(Saved entries)
•••

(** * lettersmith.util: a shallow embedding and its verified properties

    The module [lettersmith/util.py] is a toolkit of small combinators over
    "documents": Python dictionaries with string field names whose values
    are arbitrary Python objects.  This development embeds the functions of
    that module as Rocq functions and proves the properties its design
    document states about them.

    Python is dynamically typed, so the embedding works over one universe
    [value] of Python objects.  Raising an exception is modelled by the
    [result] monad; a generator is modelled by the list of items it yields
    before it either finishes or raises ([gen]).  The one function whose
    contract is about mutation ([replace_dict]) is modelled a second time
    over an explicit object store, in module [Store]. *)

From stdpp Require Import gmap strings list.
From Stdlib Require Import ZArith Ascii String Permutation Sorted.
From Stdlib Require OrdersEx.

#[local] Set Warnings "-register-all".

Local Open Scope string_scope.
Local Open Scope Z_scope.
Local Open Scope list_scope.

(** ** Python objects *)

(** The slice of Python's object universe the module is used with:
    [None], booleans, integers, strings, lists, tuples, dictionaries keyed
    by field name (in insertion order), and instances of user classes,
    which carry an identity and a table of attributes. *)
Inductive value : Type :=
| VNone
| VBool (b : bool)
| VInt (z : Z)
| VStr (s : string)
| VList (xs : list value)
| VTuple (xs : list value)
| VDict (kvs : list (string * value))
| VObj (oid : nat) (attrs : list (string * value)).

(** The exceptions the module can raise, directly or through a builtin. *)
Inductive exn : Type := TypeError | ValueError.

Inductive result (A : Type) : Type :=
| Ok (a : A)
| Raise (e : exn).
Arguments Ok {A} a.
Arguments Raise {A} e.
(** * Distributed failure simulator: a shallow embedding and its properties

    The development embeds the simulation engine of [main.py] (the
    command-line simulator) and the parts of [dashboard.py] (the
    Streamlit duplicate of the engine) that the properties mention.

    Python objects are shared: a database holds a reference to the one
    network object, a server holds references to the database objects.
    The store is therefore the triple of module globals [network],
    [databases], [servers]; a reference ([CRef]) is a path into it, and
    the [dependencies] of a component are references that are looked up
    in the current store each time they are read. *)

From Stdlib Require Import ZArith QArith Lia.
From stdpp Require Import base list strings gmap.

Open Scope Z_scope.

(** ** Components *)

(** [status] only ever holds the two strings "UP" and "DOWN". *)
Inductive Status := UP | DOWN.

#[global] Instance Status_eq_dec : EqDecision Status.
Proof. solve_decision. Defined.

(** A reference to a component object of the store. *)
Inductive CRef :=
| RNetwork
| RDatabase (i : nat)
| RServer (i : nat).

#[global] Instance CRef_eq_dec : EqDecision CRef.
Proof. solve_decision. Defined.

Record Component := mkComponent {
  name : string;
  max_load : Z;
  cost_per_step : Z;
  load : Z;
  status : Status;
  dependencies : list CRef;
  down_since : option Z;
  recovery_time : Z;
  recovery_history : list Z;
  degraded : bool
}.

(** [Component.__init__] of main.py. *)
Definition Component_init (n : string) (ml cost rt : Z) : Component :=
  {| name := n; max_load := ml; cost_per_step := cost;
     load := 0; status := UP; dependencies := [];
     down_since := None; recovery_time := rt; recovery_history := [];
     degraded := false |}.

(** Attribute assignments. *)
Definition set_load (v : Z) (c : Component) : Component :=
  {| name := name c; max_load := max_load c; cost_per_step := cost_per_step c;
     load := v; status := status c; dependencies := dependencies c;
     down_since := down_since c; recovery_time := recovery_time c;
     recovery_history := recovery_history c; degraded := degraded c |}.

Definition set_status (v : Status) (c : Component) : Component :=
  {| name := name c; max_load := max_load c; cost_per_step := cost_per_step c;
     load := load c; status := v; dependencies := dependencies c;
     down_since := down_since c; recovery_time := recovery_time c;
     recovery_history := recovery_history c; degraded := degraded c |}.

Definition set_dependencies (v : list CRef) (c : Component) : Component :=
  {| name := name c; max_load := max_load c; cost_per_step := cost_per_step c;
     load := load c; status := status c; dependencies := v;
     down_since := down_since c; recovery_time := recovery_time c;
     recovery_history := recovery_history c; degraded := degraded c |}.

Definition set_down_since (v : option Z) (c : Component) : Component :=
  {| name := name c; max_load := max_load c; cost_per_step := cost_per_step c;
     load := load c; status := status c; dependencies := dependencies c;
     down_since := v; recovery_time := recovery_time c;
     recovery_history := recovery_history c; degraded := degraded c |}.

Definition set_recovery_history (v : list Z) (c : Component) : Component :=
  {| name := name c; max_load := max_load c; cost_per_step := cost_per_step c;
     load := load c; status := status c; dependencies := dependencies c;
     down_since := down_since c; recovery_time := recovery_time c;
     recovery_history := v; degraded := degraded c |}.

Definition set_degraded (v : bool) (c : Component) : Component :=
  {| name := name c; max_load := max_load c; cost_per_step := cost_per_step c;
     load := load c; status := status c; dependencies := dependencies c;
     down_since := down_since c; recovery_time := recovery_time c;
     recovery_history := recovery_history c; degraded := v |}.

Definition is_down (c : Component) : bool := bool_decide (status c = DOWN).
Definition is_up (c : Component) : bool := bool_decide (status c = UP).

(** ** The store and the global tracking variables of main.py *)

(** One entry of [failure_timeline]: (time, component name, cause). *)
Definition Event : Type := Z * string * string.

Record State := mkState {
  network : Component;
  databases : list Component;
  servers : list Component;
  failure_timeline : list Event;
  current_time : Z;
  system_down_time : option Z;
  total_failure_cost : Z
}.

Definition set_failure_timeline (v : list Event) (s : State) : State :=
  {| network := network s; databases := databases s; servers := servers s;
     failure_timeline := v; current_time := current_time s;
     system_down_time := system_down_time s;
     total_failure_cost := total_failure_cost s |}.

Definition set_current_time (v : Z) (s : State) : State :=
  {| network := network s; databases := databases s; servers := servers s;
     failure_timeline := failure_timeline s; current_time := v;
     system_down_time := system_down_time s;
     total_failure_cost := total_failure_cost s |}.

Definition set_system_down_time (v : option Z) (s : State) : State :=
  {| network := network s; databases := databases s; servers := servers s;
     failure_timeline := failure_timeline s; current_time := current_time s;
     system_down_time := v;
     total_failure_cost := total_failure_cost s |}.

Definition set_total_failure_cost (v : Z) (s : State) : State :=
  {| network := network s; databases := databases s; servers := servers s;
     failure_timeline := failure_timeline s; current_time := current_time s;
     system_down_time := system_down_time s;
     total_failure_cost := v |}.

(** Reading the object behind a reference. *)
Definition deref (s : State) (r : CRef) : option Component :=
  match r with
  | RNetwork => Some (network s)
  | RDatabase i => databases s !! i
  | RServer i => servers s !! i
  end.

•••

Your instructions — Go through the entries above and copy out every line that includes the word "universe".

Completed task —
    Python is dynamically typed, so the embedding works over one universe
(** The slice of Python's object universe the module is used with:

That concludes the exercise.